Investigação da Polícia Civil de São Paulo apontou que o PCC usava helicópteros e jatos particulares para levar dinheiro vivo a Brasília. O esquema foi identificado na Operação Contaminatio, a partir de dados extraídos do celular de João Gabriel Yamawaki, apontado como operador financeiro da facção.
Dinheiro vivo em Brasília
Segundo o Metrópoles, os investigadores afirmam que os valores milionários tinham como destinatário final o empresário Adair Antônio de Freitas Meira. A apuração descreve o uso da fintech 4TBANK como peça central da engrenagem. A empresa processaria boletos fraudulentos. Depois, os recursos eram sacados em espécie e enviados em voos fretados para a capital federal.

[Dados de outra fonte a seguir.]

(** X13: in the whole document the only lines drawn under a dash pattern are
    the cut guides, one set per page: no line of any card (the rule under
    the header, the underline of a number or text item) is dashed, whatever
    was drawn before it. *)
Theorem only_cut_guides_are_dashed :
  forall (routine : Routine) (layout : string) (layout_config : LayoutConfig)
         (quantity : Z) (output_path : option string),
  well_formed routine ->
  LAYOUTS layout = Some layout_config ->
  0 <= quantity ->
  let cards_per_page := cols layout_config * rows layout_config in
  let pages := (quantity + cards_per_page - 1) / cards_per_page in
  exists result cv,
    generate_pdf routine layout quantity output_path = (Ok result, Some cv) /\
    dashed_lines [] (code cv) =
      flat_map (fun _ : Z =>
                  map (vertical_guide layout_config)
                    (range2 1 (cols layout_config)) ++
                  map (horizontal_guide layout_config)
                    (range2 1 (rows layout_config)))
        (range pages).
Proof.
  intros routine layout layout_config quantity output_path Hwf Hlayout Hq
    cards_per_page pages.
  destruct (generate_pdf_document routine layout layout_config quantity
              output_path Hwf Hlayout Hq) as (result & cv & Hrun & Hcode).
  exists result, cv. split; [exact Hrun|].
  rewrite Hcode. fold cards_per_page. fold pages.
  generalize (@nil Z) as dash.
  induction (range pages) as [|page l IH]; intros dash; [reflexivity|].
  cbn [flat_map]. rewrite <- !app_assoc, dashed_lines_page.
  rewrite IH. reflexivity.
Qed.

Lemma only_cut_guides_are_dashed_witness :
  exists result cv,
    generate_pdf twelve_checkboxes "quarter" 5 None = (Ok result, Some cv) /\
    dashed_lines [] (code cv) =
      [line 306 0 306 792; line 0 396 612 396;
       line 306 0 306 792; line 0 396 612 396].
Proof.
  destruct (only_cut_guides_are_dashed twelve_checkboxes "quarter"
              (mkLayout 2 2 306 396) 5 None)
    as (result & cv & Hrun & Hdash).
  - split; [discriminate|]. cbn. repeat constructor.
  - reflexivity.
  - lia.
  - exists result, cv. split; [exact Hrun|]. rewrite Hdash. reflexivity.
Defined.

(** X14: every cell lies on the page and the cells of a page do not coincide.
    For a layout of the table, the cell of card [k] (where the document
    draws it) is inside the letter page on all four sides, and two
    different cards of the same page have different cells. *)
Theorem cells_on_page_and_distinct :
  forall (layout : string) (layout_config : LayoutConfig) (k1 k2 : Z),
  LAYOUTS layout = Some layout_config ->
  let cards_per_page := cols layout_config * rows layout_config in
  (0 <= cell_x layout_config k1 /\
   cell_x layout_config k1 + lc_width layout_config <= PAGE_WIDTH /\
   0 <= cell_y layout_config k1 /\
   cell_y layout_config k1 + lc_height layout_config <= PAGE_HEIGHT) /\
  (k1 / cards_per_page = k2 / cards_per_page ->
   cell_x layout_config k1 = cell_x layout_config k2 ->
   cell_y layout_config k1 = cell_y layout_config k2 ->
   k1 = k2).
Proof.
  intros layout layout_config k1 k2 Hlayout.
  unfold LAYOUTS in Hlayout.
  repeat match type of Hlayout with
         | (if ?b then _ else _) = _ => destruct b
         end;
    inversion Hlayout; subst; clear Hlayout;
    cbv [cell_x cell_y cols rows lc_width lc_height]; cbv zeta;
    change PAGE_WIDTH with 612; change PAGE_HEIGHT with 792;
    try change (1224 / 4) with 306; try change (1224 / 2) with 612;
    try change (792 / 2) with 396;
    (split; [|intros Hp Hx Hy]); Z.div_mod_to_equations; lia.
Qed.

Lemma cells_on_page_and_distinct_witness :
  0 <= cell_x (mkLayout 2 2 306 396) 7 /\
  cell_y (mkLayout 2 2 306 396) 7 + 396 <= PAGE_HEIGHT.
Proof.
  destruct (cells_on_page_and_distinct "quarter" (mkLayout 2 2 306 396) 7 7)
    as [(Hx & _ & _ & Hy) _].
  - reflexivity.
  - split; [exact Hx|exact Hy].
Defined.

(** ** A card is the same drawing in every cell *)

Section Translation.
Variables dx dy : Z.

Lemma Shifts_ret {A} (a : A) : Shifts dx dy (ret a) (ret a).
Proof. intros self. reflexivity. Qed.

Lemma Shifts_raise {A} (e : Exn) : Shifts dx dy (@raise _ A e) (raise e).
Proof. intros self. reflexivity. Qed.

Lemma Shifts_bind {A B} (m m' : M CardRenderer A)
    (k k' : A -> M CardRenderer B) :
  Shifts dx dy m m' -> (forall a, Shifts dx dy (k a) (k' a)) ->
  Shifts dx dy (bind m k) (bind m' k').
Proof.
  intros Hm Hk self. rewrite !bind_run, Hm.
  destruct (m self) as [[a|e] self1]; cbn [fst snd]; [apply Hk|reflexivity].
Qed.

Lemma Shifts_getitem {A B} (key : string) (v : option A)
    (k k' : A -> M CardRenderer B) :
  (forall a, Shifts dx dy (k a) (k' a)) ->
  Shifts dx dy (bind (getitem key v) k) (bind (getitem key v) k').
Proof.
  intros Hk. apply Shifts_bind; [|exact Hk].
  destruct v; intros self; reflexivity.
Qed.

Lemma Shifts_gets_x {B} (k k' : Z -> M CardRenderer B) :
  (forall x, Shifts dx dy (k x) (k' (x + dx))) ->
  Shifts dx dy (bind (gets self_x) k) (bind (gets self_x) k').
Proof. intros Hk self. rewrite !bind_run. apply Hk. Qed.

Lemma Shifts_gets_y {B} (k k' : Z -> M CardRenderer B) :
  (forall y, Shifts dx dy (k y) (k' (y + dy))) ->
  Shifts dx dy (bind (gets self_y) k) (bind (gets self_y) k').
Proof. intros Hk self. rewrite !bind_run. apply Hk. Qed.

Lemma Shifts_gets_current_y {B} (k k' : Z -> M CardRenderer B) :
  (forall current_y, Shifts dx dy (k current_y) (k' (current_y + dy))) ->
  Shifts dx dy (bind (gets self_current_y) k) (bind (gets self_current_y) k').
Proof. intros Hk self. rewrite !bind_run. apply Hk. Qed.

Lemma Shifts_gets_width {B} (k k' : Z -> M CardRenderer B) :
  (forall width, Shifts dx dy (k width) (k' width)) ->
  Shifts dx dy (bind (gets self_width) k) (bind (gets self_width) k').
Proof. intros Hk self. rewrite !bind_run. apply Hk. Qed.

Lemma Shifts_gets_height {B} (k k' : Z -> M CardRenderer B) :
  (forall height, Shifts dx dy (k height) (k' height)) ->
  Shifts dx dy (bind (gets self_height) k) (bind (gets self_height) k').
Proof. intros Hk self. rewrite !bind_run. apply Hk. Qed.

Lemma Shifts_gets_routine {B} (k k' : Routine -> M CardRenderer B) :
  (forall routine, Shifts dx dy (k routine) (k' routine)) ->
  Shifts dx dy (bind (gets self_routine) k) (bind (gets self_routine) k').
Proof. intros Hk self. rewrite !bind_run. apply Hk. Qed.

Lemma Shifts_gets_version {B} (k k' : Z -> M CardRenderer B) :
  (forall version, Shifts dx dy (k version) (k' version)) ->
  Shifts dx dy (bind (gets self_version) k) (bind (gets self_version) k').
Proof. intros Hk self. rewrite !bind_run. apply Hk. Qed.

Lemma Shifts_c_call (op op' : Op) :
  op' = shift_op dx dy op -> Shifts dx dy (c_call op) (c_call op').
Proof.
  intros -> self. unfold c_call, modify, set_c, emit, shift_card.
  cbn [fst snd self_c self_x self_y self_width self_height self_routine
       self_version self_current_y dest code].
  rewrite map_app. reflexivity.
Qed.

Lemma Shifts_current_y_sub (d : Z) :
  Shifts dx dy (current_y_sub d) (current_y_sub d).
Proof.
  intros self. unfold current_y_sub, modify, set_current_y, shift_card.
  cbn [fst snd self_c self_x self_y self_width self_height self_routine
       self_version self_current_y dest code].
  do 2 f_equal. lia.
Qed.

Lemma Shifts_for_in {A} (l : list A) (body body' : A -> M CardRenderer LoopCtl) :
  (forall a, Shifts dx dy (body a) (body' a)) ->
  Shifts dx dy (for_in l body) (for_in l body').
Proof.
  intros Hbody. induction l as [|a l IH]; cbn [for_in].
  - apply Shifts_ret.
  - apply Shifts_bind; [apply Hbody|].
    intros [|]; [exact IH|apply Shifts_ret].
Qed.

Lemma Shifts_for_each {A} (l : list A) (body body' : A -> M CardRenderer unit) :
  (forall a, Shifts dx dy (body a) (body' a)) ->
  Shifts dx dy (for_each l body) (for_each l body').
Proof.
  intros Hbody. unfold for_each. apply Shifts_for_in.
  intros a. apply Shifts_bind; [apply Hbody|]. intros _. apply Shifts_ret.
Qed.

Ltac shifts_step :=
  cbv beta zeta;
  match goal with
  | |- Shifts _ _ (ret _) (ret _) => apply Shifts_ret
  | |- Shifts _ _ (c_call _) (c_call _) =>
      apply Shifts_c_call; cbn [shift_op]; first [reflexivity|f_equal; lia]
  | |- Shifts _ _ (current_y_sub _) (current_y_sub _) =>
      apply Shifts_current_y_sub
  | |- Shifts _ _ (bind (gets self_x) _) _ => apply Shifts_gets_x; intros ?
  | |- Shifts _ _ (bind (gets self_y) _) _ => apply Shifts_gets_y; intros ?
  | |- Shifts _ _ (bind (gets self_current_y) _) _ =>
      apply Shifts_gets_current_y; intros ?
  | |- Shifts _ _ (bind (gets self_width) _) _ =>
      apply Shifts_gets_width; intros ?
  | |- Shifts _ _ (bind (gets self_height) _) _ =>
      apply Shifts_gets_height; intros ?
  | |- Shifts _ _ (bind (gets self_routine) _) _ =>
      apply Shifts_gets_routine; intros ?
  | |- Shifts _ _ (bind (gets self_version) _) _ =>
      apply Shifts_gets_version; intros ?
  | |- Shifts _ _ (bind (getitem _ _) _) _ => apply Shifts_getitem; intros ?
  | |- Shifts _ _ (bind _ _) (bind _ _) => apply Shifts_bind; [|intros ?]
  | |- Shifts _ _ (for_each _ _) (for_each _ _) =>
      apply Shifts_for_each; intros ?
  | |- Shifts _ _ (if ?b then _ else _) (if ?b then _ else _) => destruct b
  end.

Ltac shifts := repeat shifts_step.

Lemma _draw_alignment_markers_shifts :
  Shifts dx dy _draw_alignment_markers _draw_alignment_markers.
Proof.
  unfold _draw_alignment_markers. do 5 shifts_step.
  cbv beta zeta. cbn [for_each for_in]. shifts.
Qed.

Lemma _draw_header_shifts : Shifts dx dy _draw_header _draw_header.
Proof. unfold _draw_header. shifts. Qed.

Relatórios do Conselho de Controle de Atividades Financeiras registraram movimentações atípicas voltadas a ocultar a origem do dinheiro. Um dos casos citados mostra que a enteada de Yamawaki sacou R$ 1,38 milhão em cédulas em apenas quatro dias de dezembro de 2021. Em outro episódio, os autos apontam a circulação de R$ 2,5 milhões em papel-moeda em Palmas, no Tocantins.
Entregas em aeroportos
As mensagens interceptadas indicam encontros em aeroportos, postos de combustível e na capital paulista para acertar as entregas. Em uma conversa, Yamawaki pede que Meira leve uma “bolsinha” para o encontro na pista de pouso. A investigação sustenta que o transporte aéreo reduzia risco logístico e ampliava a capacidade de movimentar grandes quantias fora do sistema bancário formal.
O caso expõe um ponto básico que parte de Brasília prefere ignorar: crime organizado cresce onde o Estado falha no essencial e compensa a incompetência com discurso. Facção não monta estrutura com fintech, pista de pouso e milhões em espécie por acaso. Faz isso porque encontrou brechas, complacência e um ambiente em que o poder público pesa sobre o cidadão comum, mas segue frouxo com o crime profissional.